This is, for example, what emerged in Demos’ 2017 research Talking to Ourselves? Political Debate Online and the Echo Chamber Effect. The study analysed Twitter data from 2,000 users who openly expressed their support for one of four political parties in the United Kingdom, finding similar patterns between supporters of different political parties. The report concluded that an echo chamber effect does exist on social media, and that its effect may become more pronounced the further a user sits from the mainstream. Another study investigated the echo chamber dynamics on Facebook. The analysis conducted by Walter Quattrociocchi and other researchers explored how Facebook users consume science news and conspiracy science news. By examining the posts of 1.2 million users, researchers found that the two news types “have similar consumption patterns and selective exposure to content is the primary driver of content diffusion and generates echo chambers, each with its own cascade dynamics”.
Other studies have come to different conclusions on filter bubbles and echo chambers. Recent academic research used a nationally representative survey of adult Internet users in the UK. The study found that users who are interested in politics and those with diverse media diets tend to avoid echo chambers. Another study by Richard Fletcher and Rasmus Kleis Nielsen examined incidental exposure to news on social media (Facebook, YouTube, Twitter) in four countries (Italy, Australia, United Kingdom, United States). Comparing the number of online news sources used by unintentional social media users (users who do not see it as a news platform) with people who do not use social media at all, the research found that the incidentally exposed users use significantly more online news sources than non-users, especially if they are younger and have low interest in news.

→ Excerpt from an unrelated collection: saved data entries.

(** As long as a thread runs, some thread's next iteration brings the program
    closer to its end. *)
Lemma progress w :
  valid_config -> 0 < max_buf_size cf -> (0 < num_masters cf)%nat -> (0 < num_workers cf)%nat ->
  world_inv w -> ~ finished w -> exists w', mw_step w w' /\ work_left w' < work_left w.
Proof.
  intros V Hmax Hnm Hnw [I M W MD WD] Hnf. pose proof (mi_items _ I) as Hi. pose proof (mi_size _ I) as Hs.
  destruct (decide (item_to_produce (shared w) = total_items cf)) as [Ht|Ht].
  - destruct (decide (true ∈ masters w)) as [[i Hm]%list_elem_of_lookup|Hm].
    + destruct (request_ok i (shared w) V I) as (f & s' & E & I' & HB & Hsame & _).
      assert (f = Break) as -> by by apply HB. rewrite (Hsame (or_introl eq_refl)) in E.
      eexists. split; [by eapply master_step|]. unfold work_left. cbn [shared masters workers running].
      rewrite (count_true_end (masters w) i Hm). lia.
    + destruct (decide (true ∈ workers w)) as [[i Hw]%list_elem_of_lookup|Hw]; [|by destruct Hnf].
      destruct (work_ok i (shared w) V I) as (f & s' & E & I' & Hitem & HB & Hsame & Hprog).
      eexists. split; [by eapply worker_step|]. unfold work_left. cbn [shared masters workers running]. rewrite Hitem.
      destruct (decide (curr_buf_size (shared w) = 0)) as [Hz|Hz].
      * assert (f = Break) as -> by by apply HB. rewrite (Hsame Hz). cbn [running].
        rewrite (count_true_end (workers w) i Hw). lia.
      * rewrite Hprog by lia. destruct f; cbn [running]; [|rewrite list_insert_id by done; lia].
        destruct (proj1 HB eq_refl). lia.
  - assert (Hm0 : masters w !! 0%nat = Some true) by (apply some_running; [lia|naive_solver]).
    assert (Hw0 : workers w !! 0%nat = Some true) by (apply some_running; [lia|naive_solver]).
    destruct (decide (curr_buf_size (shared w) < max_buf_size cf)) as [Hroom|Hfull].
    + destruct (request_ok 0%nat (shared w) V I) as (f & s' & E & I' & HB & _ & Hprog).
      assert (f = Continue) as -> by (destruct f; [naive_solver|done]).
      eexists. split; [by eapply master_step|]. destruct (Hprog eq_refl Hroom) as [E1 E2].
      unfold work_left. cbn [shared masters workers running]. rewrite E1, E2, list_insert_id by done. lia.
    + destruct (work_ok 0%nat (shared w) V I) as (f & s' & E & I' & Hitem & HB & _ & Hprog).
      assert (f = Continue) as -> by (destruct f; [naive_solver|done]).
      eexists. split; [by eapply worker_step|].
      unfold work_left. cbn [shared masters workers running]. rewrite Hitem, Hprog, list_insert_id by (done || lia). lia.
Qed.
(** [line] is the memory at the argument. *)
Definition tokenize (line : list Z) : res (list (list Z)) :=
  n ← strlen line;
  tokenize_loop (take (Z.to_nat n) line) [] [].

(** ["pps"] and ["ttop"] run the programs of the project. *)
Definition alias (tok : list Z) : list Z :=
  if bool_decide (tok = [112; 112; 115]) then [46; 47; 112; 112; 115]
  else if bool_decide (tok = [116; 116; 111; 112]) then [46; 47; 116; 116; 111; 112]
  else tok.

Definition bar : list Z := [124].

(** [strcat(command, s)] into [char command[1024]]. *)
Definition strcat (command s : list Z) : res (list Z) :=
  _ ← in_array (length (command ++ s)) 1024; Ok (command ++ s).

(** The loop of [merge_to_command]: the command being built, the finished ones. *)
Fixpoint merge_loop (tokens : list (list Z)) (command : list Z) (commands : list (list Z))
    : res (list (list Z)) :=
  match tokens with
  | [] =>
      _ ← in_array (length commands) MAX_COMMAND_NUM;
      _ ← in_array (S (length commands)) MAX_COMMAND_NUM;
      Ok (commands ++ [command])
  | tok :: tokens' =>
      if bool_decide (tok = bar) then
        _ ← in_array (length commands) MAX_COMMAND_NUM;
        merge_loop tokens' [] (commands ++ [command])
      else
        command ← strcat command tok;
        command ← strcat command [32];
        merge_loop tokens' command commands
  end.

Definition merge_to_command (tokens : list (list Z)) : res (list (list Z)) := merge_loop tokens [] [].

(** The array [line] of [main], cleared by [memset], after [scanf] has stored
    the characters [s] and a NUL in it. *)
Definition read_line (s : list Z) : res (list Z) :=
  _ ← in_array (length s) MAX_INPUT_SIZE; Ok (s ++ replicate (MAX_INPUT_SIZE - length s) 0).

(** What [main] does with a line before it forks: the newline is put in the place
    of its NUL, the line is tokenised, aliases are replaced and commands are
    formed. *)
Definition parse_line (s : list Z) : res (list (list Z)) :=
  line ← read_line s;
  n ← strlen line;
  line ← aset line n 10;
  tokens ← tokenize line;
  merge_to_command (alias <$> tokens).

(** The argument vector [execute_command] passes to [execvp]. *)
Definition command_args (command : list Z) : res (list (list Z)) := tokenize (command ++ [0]).

(** A line read from a command file: [fgets] stored [s] in the zeroed buffer; the
    last character is removed whatever it is. *)
Definition batch_line (s : list Z) : res (list Z) :=
  n ← strlen (s ++ [0]);
  if n =? 0 then Stuck OutOfBounds else Ok (take (Z.to_nat (n - 1)) s).

(** ** Reference: words separated by blanks *)

(** A word that fits the token buffer. *)
Definition word (w : list Z) : Prop :=
  w <> [] /\ (length w < MAX_TOKEN_SIZE)%nat /\ Forall (fun c => is_blank c = false /\ c <> 0) w.

Definition blanks (b : list Z) : Prop := Forall (fun c => is_blank c = true) b.

(** Words, each followed by the blanks given with it. *)
Definition spell (l : list (list Z * list Z)) : list Z := mjoin ((fun '(w, b) => w ++ b) <$> l).

(** The pieces of a list between the elements equal to [bar]. *)
Fixpoint split_bar (l : list (list Z)) : list (list (list Z)) :=
  match l with
  | [] => [[]]
  | x :: l' =>
      if bool_decide (x = bar) then [] :: split_bar l'
      else match split_bar l' with p :: ps => (x :: p) :: ps | [] => [[x]] end
  end.

(** A command line as [merge_to_command] writes it. *)
Definition command_text (ws : list (list Z)) : list Z := mjoin ((fun w => w ++ [32]) <$> ws).

(** ** Lemmas *)

Lemma in_array_Ok i n : (i < n)%nat -> in_array i n = Ok tt.
Proof. intros Hi. unfold in_array. by rewrite (proj2 (Nat.ltb_lt _ _)). Qed.

Lemma in_array_out i n : (n <= i)%nat -> in_array i n = Stuck OutOfBounds.
Proof. intros Hi. unfold in_array. by rewrite (proj2 (Nat.ltb_ge _ _)). Qed.

Lemma strcat_Ok command s : (length command + length s < 1024)%nat -> strcat command s = Ok (command ++ s).
Proof. intros Hl. unfold strcat. by rewrite in_array_Ok by (rewrite length_app; lia). Qed.

Lemma tokenize_word w cs token tokens :
  Forall (fun c => is_blank c = false /\ c <> 0) w -> (length token + length w < MAX_TOKEN_SIZE)%nat ->
  tokenize_loop (w ++ cs) token tokens = tokenize_loop cs (token ++ w) tokens.
Proof.
  intros Hw. revert token. induction Hw as [|c w [Hc _] _ IH]; intros token Hl.
  - by rewrite app_nil_r.
  - cbn [app tokenize_loop length] in *. rewrite Hc, in_array_Ok by lia. run.
    rewrite IH by (rewrite length_app; cbn; lia). by rewrite <- app_assoc.
Qed.

Lemma tokenize_blanks b cs tokens :
  blanks b -> tokenize_loop (b ++ cs) [] tokens = tokenize_loop cs [] tokens.
Proof.
  induction 1 as [|c b Hc _ IH]; [done|]. cbn [app tokenize_loop]. rewrite Hc. run. done.
Qed.

Lemma tokenize_spell l cs tokens :
  Forall (fun '(w, b) => word w /\ blanks b /\ b <> []) l ->
  (length tokens + length l <= MAX_TOKEN_NUM)%nat ->
  tokenize_loop (spell l ++ cs) [] tokens = tokenize_loop cs [] (tokens ++ (fst <$> l)).
Proof.
  intros Hl. revert tokens. induction Hl as [|[w b] l ((Hne & Hsz & Hw) & Hb & Hbne) _ IH]; intros tokens Hn.
  - by rewrite app_nil_r.
  - change (spell ((w, b) :: l)) with ((w ++ b) ++ spell l). rewrite <- !app_assoc.
    rewrite tokenize_word by (done || (cbn; lia)). cbn [app length] in *.
    destruct b as [|c b]; [done|]. apply Forall_cons in Hb as [Hc Hb]. cbn [app tokenize_loop].
    rewrite Hc, in_array_Ok by lia. run.
    destruct (Nat.eqb_spec (length w) 0) as [E|_]; [by destruct w|]. cbn [negb].
    rewrite in_array_Ok by lia. run. rewrite tokenize_blanks by done.
    rewrite IH by (rewrite length_app; cbn; lia). cbn [fmap list_fmap fst]. by rewrite <- app_assoc.
Qed.

Lemma spell_no_nul l : Forall (fun '(w, b) => word w /\ blanks b /\ b <> []) l -> 0 ∉ spell l.
Proof.
  induction 1 as [|[w b] l ((_ & _ & Hw) & Hb & _) _ IH]; [set_solver|].
  change (spell ((w, b) :: l)) with ((w ++ b) ++ spell l). rewrite !not_elem_of_app.
  split_and!; [|intros Hin|done].
  - intros Hin. rewrite Forall_forall in Hw. by destruct (Hw 0 Hin).
  - unfold blanks in Hb. rewrite Forall_forall in Hb. by specialize (Hb 0 Hin).
Qed.

Lemma blanks_no_nul b : blanks b -> 0 ∉ b.
Proof. intros Hb Hin. unfold blanks in Hb. rewrite Forall_forall in Hb. by specialize (Hb 0 Hin). Qed.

A survey of 14,000 people in seven countries found that “people who are interested and involved in politics online are more likely to double-check questionable information they find on the Internet and social media, including by searching online for additional sources in ways that will pop filter bubbles and break out of echo chambers”. The 2017 Digital News Report, published by the Reuters Institute for the Study of Journalism points to a similar conclusion, stating that “echo chambers and filter bubbles are undoubtedly real for some, but we also find that on average users of social media, aggregators, and search engines experience more diversity than non-users”.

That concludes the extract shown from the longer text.